The SmartSim implementation is shown below. The first AND gate provides the logic function A AND NOT D. The NOT D being taken from the NOT Q output of the Td flip flip.
As well as the circuit simulation, you can attach the watch (or tracer) to various inputs to generate a timing diagram. This is shown below.
Summary
For anyone interested in digital electronics, SmartSim is a very useful tool, and as these tutorials have shown, its performed well with these moderately complex circuits. The tutorials have also briefly touched on some the techniques employed in digital design. The ability to step through the different circuit states is a very useful aid to diagnostics, as is the changing colours of the wires, denoting different signal levels.

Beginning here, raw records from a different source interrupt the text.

(** ** Observations survive an extension of the store *)

Lemma obj_get_name_in h o name : obj_in h o → val_in h (obj_get_name o name).
Proof.
  destruct o as [elems named|props]; cbn.
  - intros [Helems Hnamed].
    destruct (array_index_of_string name) as [i|].
    + destruct (elems !! i) as [v|] eqn:Hi; cbn; [|done].
      eapply Forall_lookup_1 in Helems; eauto.
    + destruct (String.eqb name "length"); [done|].
      destruct (named !! name) as [v|] eqn:Hn; cbn; [|done].
      by eapply (map_Forall_lookup_1 _ named) in Hnamed.
  - intros Hprops.
    destruct (props !! name) as [v|] eqn:Hn; cbn; [|done].
    by eapply (map_Forall_lookup_1 _ props) in Hprops.
Qed.

Lemma obj_get_in h o k : obj_in h o → val_in h (obj_get o k).
Proof.
  intros Ho. destruct o as [elems named|props], k as [n|s]; cbn;
    try by apply (obj_get_name_in h _ _ Ho).
  destruct Ho as [Helems _].
  destruct (elems !! N.to_nat n) as [v|] eqn:Hi; cbn; [|done].
  eapply Forall_lookup_1 in Helems; eauto.
Qed.

Lemma prop_in h v k : heap_closed h → val_in h v → val_in h (prop h v k).
Proof.
  intros Hh Hv. destruct v as [| | | | |l]; cbn; try done.
  destruct Hv as [o Ho]. unfold deref. rewrite Ho. cbn.
  apply obj_get_in. unfold heap_closed in Hh.
  by eapply (map_Forall_lookup_1 _ h) in Hh.
Qed.

Lemma deref_extends (h h' : heap) l : is_Some (h !! l) → h ⊆ h' → deref h' l = deref h l.
Proof.
  intros [o Ho] Hsub. unfold deref.
  by rewrite (lookup_weaken _ _ _ _ Ho Hsub), Ho.
Qed.

Lemma prop_extends (h h' : heap) v k : val_in h v → h ⊆ h' → prop h' v k = prop h v k.
Proof.
  intros Hv Hsub. destruct v; cbn; try done. by rewrite (deref_extends h h').
Qed.

Lemma read_path_extends (h h' : heap) ks : ∀ v,
  heap_closed h → val_in h v → h ⊆ h' → read_path h' v ks = read_path h v ks.
Proof.
  induction ks as [|k ks IH]; intros v Hh Hv Hsub; cbn; [done|].
  rewrite (prop_extends h h') by done. apply IH; [done| |done]. by apply prop_in.
Qed.

(** ** Fuel *)

Lemma fuel_suffices_ret {A} (a : A) : fuel_suffices (mret a).
Proof. by intros h. Qed.

Lemma fuel_suffices_read {A} (f : heap → A) : fuel_suffices (read f).
Proof. by intros h. Qed.

Lemma fuel_suffices_throw {A} e : fuel_suffices (@throw A e).
Proof. by intros h. Qed.

Lemma fuel_suffices_alloc o : fuel_suffices (alloc o).
Proof. by intros h. Qed.

Lemma fuel_suffices_modify v f : fuel_suffices (modify v f).
Proof. intros h. by destruct v. Qed.

Lemma fuel_suffices_bind {A B} (m : M A) (f : A → M B) :
  fuel_suffices m → (∀ a, fuel_suffices (f a)) → fuel_suffices (m ≫= f).
Proof.
  intros Hm Hf h. rewrite bind_run. specialize (Hm h).
  destruct (m h) as [[a|e|] h1]; cbn in *; [apply Hf|done..].
Qed.

Lemma fuel_suffices_reduce_from {A} (f : A → key → nat → M A) keys :
  (∀ acc k i, fuel_suffices (f acc k i)) →
  ∀ i acc, fuel_suffices (reduce_from f keys i acc).
Proof.
  intros Hf. induction keys as [|k keys IH]; intros i acc; cbn.
  - apply fuel_suffices_ret.
  - apply fuel_suffices_bind; [apply Hf|]. intros acc'. apply IH.
Qed.

Lemma fuel_suffices_nextBase base k nextKey wa : fuel_suffices (nextBase base k nextKey wa).
Proof.
  unfold nextBase. apply fuel_suffices_bind; [apply fuel_suffices_read|]. intros child.
  destruct (truthy child); [apply fuel_suffices_ret|].
  destruct (wa && is_number_seg nextKey); apply fuel_suffices_alloc.
Qed.

Lemma fuel_suffices_value_prop values k : fuel_suffices (value_prop values k).
Proof. by destruct values. Qed.

(** Computations that agree on every store. *)
Lemma bind_ext {A B} (m m' : M A) (f f' : A → M B) :
  (∀ h, m h = m' h) → (∀ a h, f a h = f' a h) → ∀ h, (m ≫= f) h = (m' ≫= f') h.
Proof.
  intros Hm Hf h. rewrite !bind_run, Hm.
  destruct (m' h) as [[a|e|] h1]; [apply Hf|done..].
Qed.

Lemma reduce_from_ext {A} (f f' : A → key → nat → M A) keys :
  (∀ acc k i h, f acc k i h = f' acc k i h) →
  ∀ i acc h, reduce_from f keys i acc h = reduce_from f' keys i acc h.
Proof.
  intros Hf. induction keys as [|k keys IH]; intros i acc h; cbn; [done|].
  apply bind_ext; [apply Hf|]. intros acc' h'. apply IH.
Qed.

Section SetterFuel.

Variable str_to_number : string → jsnum.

Some care must be taken when connecting up components and its recommended you magnify the area you are working on, to ensure connections are made properly, otherwise this can be rather fiddly process. Do not make connections to close to the component pins, as this to can be a potential source of error. Even though a circuit passes the validation test, that does not necessarily mean its wired up as intended.
When building up complex circuits, start a new folder to keep all the sub components together. Something you probably need to do anyway if you intend to share your designs.